[Collected data entries]
------------------------------------------------------------------------

Lemma keeps_branch t ex th ts br :
  start_kw ["ELSEIF"; "WHEN"] t = true -> expr ex -> inner_kw ["THEN"] th = true -> keeps ts ->
  keeps br -> keeps (t :: ex ++ th :: ts ++ br).
Proof.
  intros Ht Hx Hth H Hbr b rest Hb Hd. cbn [app]. rewrite <- app_assoc. cbn [app].
  rewrite <- app_assoc. rewrite run_branch, expr_run, run_then by first [done|by left].
  destruct (keeps_through ts (MkBody (depth b) true SOther 0) (br ++ rest) (depth b) H)
    as (b' & -> & Hb' & Hd'); [by apply reopened_boundary; left|done|lia|].
  rewrite <- Hd'. apply Hbr; [done|lia].
Qed.

Lemma keeps_else t ts : start_kw ["ELSE"] t = true -> keeps ts -> keeps (t :: ts).
Proof.
  intros Ht H b rest Hb Hd. cbn [app]. rewrite run_else by done. by apply (H (fresh (depth b))).
Qed.

Lemma keeps_nil : keeps [].
Proof. intros b rest Hb Hd. by exists b. Qed.

Lemma keeps_app ts us : keeps ts -> keeps us -> keeps (ts ++ us).
Proof.
  intros H1 H2 b rest Hb Hd. rewrite <- app_assoc.
  destruct (H1 b (us ++ rest) Hb Hd) as (b' & -> & Hb' & Hd'). rewrite <- Hd'. apply H2; [done|lia].
Qed.

Lemma grammar_followed :
  (forall ts, stmt ts -> keeps ts) /\ (forall ts, compound ts -> closes ts)
  /\ (forall ts, branches ts -> keeps ts) /\ (forall ts, stmts ts -> keeps ts).
Proof.
  apply grammar_min; intros;
    eauto using keeps_label, keeps_simple, keeps_declare, keeps_handler, keeps_compound,
      closes_block, closes_repeat, closes_while, closes_if_case, keeps_branch, keeps_else,
      keeps_nil, keeps_app.
Qed.

(** ** The splitter runs the body *)

(** The reports of a walk as a body reads them: comments vanish into the gap around them. *)
Fixpoint tokens (bs : bytes) (p : nat) (pend : bytes) (rs : list Report) : list Tok :=
  match rs with
  | [] => []
  | Separator i :: rs => TSemi (pend ++ slice bs p i) :: tokens bs (i + 1) [] rs
  | Opaque k s e :: rs =>
      if is_comment k then tokens bs e (pend ++ slice bs p s) rs
      else TEv (pend ++ slice bs p s) (MkCtx 0 0 false (colon_after bs e)) (EvQuoted k)
             :: tokens bs e [] rs
  | Word s e :: rs =>
      TEv (pend ++ slice bs p s) (MkCtx 0 0 false (colon_after bs e)) (EvWord (slice bs s e))
        :: tokens bs e [] rs
  end.

Lemma body_gap_app b g1 g2 : body_gap b (g1 ++ g2) = body_gap (body_gap b g1) g2.
Proof.
  unfold body_gap. destruct (kind b) as [| | | | |[| |c]] eqn:E; simpl; rewrite ?E; try done.
  by rewrite foldl_app.
Qed.

Lemma body_gap_depth b g : depth (body_gap b g) = depth b.
Proof. unfold body_gap. repeat case_match; done. Qed.

(** A body sees only the label of its context. *)
Lemma body_event_ctx b ctx ctx' ev :
  ctx_label ctx = ctx_label ctx' -> body_event b ctx ev = body_event b ctx' ev.
Proof.
  intros H. unfold body_event. rewrite (iter_ext _ (body_turn ctx' ev)); [done|].
  intros b'. unfold body_turn, first_word. by rewrite H.
Qed.

Lemma first_word_depth b ctx w b' : 1 <= depth b -> first_word b ctx w = (b', false) -> 1 <= depth b'.
Proof.
  unfold first_word. intros Hd H. repeat case_match; simplify_eq/=; split_bool; lia.
Qed.

Lemma inner_word_depth b w b' : 1 <= depth b -> inner_word b w = (b', false) -> 1 <= depth b'.
Proof.
  unfold inner_word. intros Hd H. destruct (kind b) as [| | | | |[| |]];
    repeat case_match; simplify_eq/=; split_bool; try lia.
Qed.

(** An open body has an open block: the counter never reaches zero without the event saying so. *)
Lemma body_event_depth b ctx ev b' :
  1 <= depth b -> body_event b ctx ev = (b', false) -> 1 <= depth b'.
Proof.
  intros Hd. unfold body_event. destruct (iter _ _ _) as [r|] eqn:E; intros H; simplify_eq; [|done].
  refine (iter_inv _ (fun b => 1 <= depth b) (fun r => r.2 = false -> 1 <= depth r.1)
            2 b (b', false) _ _ Hd E eq_refl); unfold body_turn.
  - intros s s' Hs. repeat case_match; intros; simplify_eq/=; done.
  - intros s [r c] Hs Hr Hc. simpl in *. subst c.
    repeat case_match; simplify_eq/=; eauto using first_word_depth, inner_word_depth.
Qed.

Lemma body_gap_nil b : body_gap b [] = b.
Proof. unfold body_gap. destruct b as [? ? [| | | | |[| |]] ?]; done. Qed.

Lemma split_gap_body bs s b n :
  top s = TBody b ->
  top (split_gap bs s n) = TBody (body_gap b (slice bs (pos s) n))
  /\ kept (split_gap bs s n) = kept s.
Proof.
  intros H. unfold split_gap. rewrite H. by destruct (foldl _ _ _) as [[? ?] ?].
Qed.

(** One event of the walk is one event of the body. *)
Lemma split_event_body bs s e p ev b pend :
  top s = TBody (body_gap b pend) ->
  let r := body_event (body_gap b (pend ++ slice bs (pos s) e))
             (MkCtx 0 0 false (colon_after bs p)) ev in
  let s' := split_event bs (set_pos (split_gap bs s e) p) ev in
  kept s' = kept s /\ pos s' = p /\ top s' = if r.2 then TPlain else TBody r.1.
Proof.
  intros H r s'. destruct (split_gap_body bs s _ e H) as [Ht Hk]. split_and!; [done|done|].
  subst s' r. unfold split_event. simpl. rewrite Ht. simpl. rewrite body_gap_app.
  rewrite (body_event_ctx _ (MkCtx 0 0 false (colon_after bs p))
             (MkCtx (parens (split_gap bs s e)) (opens (split_gap bs s e))
                (at_seen (split_gap bs s e)) (colon_after bs p))) by done.
  by destruct (body_event _ _ ev) as [b' []].
Qed.

(** Where a body that started in [s] is over, [rest] being what is left to read. *)
Definition body_over (bs : bytes) (s : Splitter) (rs : list Report) (rest : list Tok) : Prop :=
  exists rs1 rs2, rs = rs1 ++ rs2
    /\ top (foldl (split_visit bs) s rs1) = TPlain
    /\ kept (foldl (split_visit bs) s rs1) = kept s
    /\ tokens bs (pos (foldl (split_visit bs) s rs1)) [] rs2 = rest.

------------------------------------------------------------------------

● Work request
All of the data above needs to be written out exactly.

● Written solution
Lemma keeps_branch t ex th ts br :
  start_kw ["ELSEIF"; "WHEN"] t = true -> expr ex -> inner_kw ["THEN"] th = true -> keeps ts ->
  keeps br -> keeps (t :: ex ++ th :: ts ++ br).
Proof.
  intros Ht Hx Hth H Hbr b rest Hb Hd. cbn [app]. rewrite <- app_assoc. cbn [app].
  rewrite <- app_assoc. rewrite run_branch, expr_run, run_then by first [done|by left].
  destruct (keeps_through ts (MkBody (depth b) true SOther 0) (br ++ rest) (depth b) H)
    as (b' & -> & Hb' & Hd'); [by apply reopened_boundary; left|done|lia|].
  rewrite <- Hd'. apply Hbr; [done|lia].
Qed.

Lemma keeps_else t ts : start_kw ["ELSE"] t = true -> keeps ts -> keeps (t :: ts).
Proof.
  intros Ht H b rest Hb Hd. cbn [app]. rewrite run_else by done. by apply (H (fresh (depth b))).
Qed.

Lemma keeps_nil : keeps [].
Proof. intros b rest Hb Hd. by exists b. Qed.

Lemma keeps_app ts us : keeps ts -> keeps us -> keeps (ts ++ us).
Proof.
  intros H1 H2 b rest Hb Hd. rewrite <- app_assoc.
  destruct (H1 b (us ++ rest) Hb Hd) as (b' & -> & Hb' & Hd'). rewrite <- Hd'. apply H2; [done|lia].
Qed.

Lemma grammar_followed :
  (forall ts, stmt ts -> keeps ts) /\ (forall ts, compound ts -> closes ts)
  /\ (forall ts, branches ts -> keeps ts) /\ (forall ts, stmts ts -> keeps ts).
Proof.
  apply grammar_min; intros;
    eauto using keeps_label, keeps_simple, keeps_declare, keeps_handler, keeps_compound,
      closes_block, closes_repeat, closes_while, closes_if_case, keeps_branch, keeps_else,
      keeps_nil, keeps_app.
Qed.

(** ** The splitter runs the body *)

(** The reports of a walk as a body reads them: comments vanish into the gap around them. *)
Fixpoint tokens (bs : bytes) (p : nat) (pend : bytes) (rs : list Report) : list Tok :=
  match rs with
  | [] => []
  | Separator i :: rs => TSemi (pend ++ slice bs p i) :: tokens bs (i + 1) [] rs
  | Opaque k s e :: rs =>
      if is_comment k then tokens bs e (pend ++ slice bs p s) rs
      else TEv (pend ++ slice bs p s) (MkCtx 0 0 false (colon_after bs e)) (EvQuoted k)
             :: tokens bs e [] rs
  | Word s e :: rs =>
      TEv (pend ++ slice bs p s) (MkCtx 0 0 false (colon_after bs e)) (EvWord (slice bs s e))
        :: tokens bs e [] rs
  end.

Lemma body_gap_app b g1 g2 : body_gap b (g1 ++ g2) = body_gap (body_gap b g1) g2.
Proof.
  unfold body_gap. destruct (kind b) as [| | | | |[| |c]] eqn:E; simpl; rewrite ?E; try done.
  by rewrite foldl_app.
Qed.

Lemma body_gap_depth b g : depth (body_gap b g) = depth b.
Proof. unfold body_gap. repeat case_match; done. Qed.

(** A body sees only the label of its context. *)
Lemma body_event_ctx b ctx ctx' ev :
  ctx_label ctx = ctx_label ctx' -> body_event b ctx ev = body_event b ctx' ev.
Proof.
  intros H. unfold body_event. rewrite (iter_ext _ (body_turn ctx' ev)); [done|].
  intros b'. unfold body_turn, first_word. by rewrite H.
Qed.

Lemma first_word_depth b ctx w b' : 1 <= depth b -> first_word b ctx w = (b', false) -> 1 <= depth b'.
Proof.
  unfold first_word. intros Hd H. repeat case_match; simplify_eq/=; split_bool; lia.
Qed.

Lemma inner_word_depth b w b' : 1 <= depth b -> inner_word b w = (b', false) -> 1 <= depth b'.
Proof.
  unfold inner_word. intros Hd H. destruct (kind b) as [| | | | |[| |]];
    repeat case_match; simplify_eq/=; split_bool; try lia.
Qed.

(** An open body has an open block: the counter never reaches zero without the event saying so. *)
Lemma body_event_depth b ctx ev b' :
  1 <= depth b -> body_event b ctx ev = (b', false) -> 1 <= depth b'.
Proof.
  intros Hd. unfold body_event. destruct (iter _ _ _) as [r|] eqn:E; intros H; simplify_eq; [|done].
  refine (iter_inv _ (fun b => 1 <= depth b) (fun r => r.2 = false -> 1 <= depth r.1)
            2 b (b', false) _ _ Hd E eq_refl); unfold body_turn.
  - intros s s' Hs. repeat case_match; intros; simplify_eq/=; done.
  - intros s [r c] Hs Hr Hc. simpl in *. subst c.
    repeat case_match; simplify_eq/=; eauto using first_word_depth, inner_word_depth.
Qed.

Lemma body_gap_nil b : body_gap b [] = b.
Proof. unfold body_gap. destruct b as [? ? [| | | | |[| |]] ?]; done. Qed.

Lemma split_gap_body bs s b n :
  top s = TBody b ->
  top (split_gap bs s n) = TBody (body_gap b (slice bs (pos s) n))
  /\ kept (split_gap bs s n) = kept s.
Proof.
  intros H. unfold split_gap. rewrite H. by destruct (foldl _ _ _) as [[? ?] ?].
Qed.

(** One event of the walk is one event of the body. *)
Lemma split_event_body bs s e p ev b pend :
  top s = TBody (body_gap b pend) ->
  let r := body_event (body_gap b (pend ++ slice bs (pos s) e))
             (MkCtx 0 0 false (colon_after bs p)) ev in
  let s' := split_event bs (set_pos (split_gap bs s e) p) ev in
  kept s' = kept s /\ pos s' = p /\ top s' = if r.2 then TPlain else TBody r.1.
Proof.
  intros H r s'. destruct (split_gap_body bs s _ e H) as [Ht Hk]. split_and!; [done|done|].
  subst s' r. unfold split_event. simpl. rewrite Ht. simpl. rewrite body_gap_app.
  rewrite (body_event_ctx _ (MkCtx 0 0 false (colon_after bs p))
             (MkCtx (parens (split_gap bs s e)) (opens (split_gap bs s e))
                (at_seen (split_gap bs s e)) (colon_after bs p))) by done.
  by destruct (body_event _ _ ev) as [b' []].
Qed.

(** Where a body that started in [s] is over, [rest] being what is left to read. *)
Definition body_over (bs : bytes) (s : Splitter) (rs : list Report) (rest : list Tok) : Prop :=
  exists rs1 rs2, rs = rs1 ++ rs2
    /\ top (foldl (split_visit bs) s rs1) = TPlain
    /\ kept (foldl (split_visit bs) s rs1) = kept s
    /\ tokens bs (pos (foldl (split_visit bs) s rs1)) [] rs2 = rest.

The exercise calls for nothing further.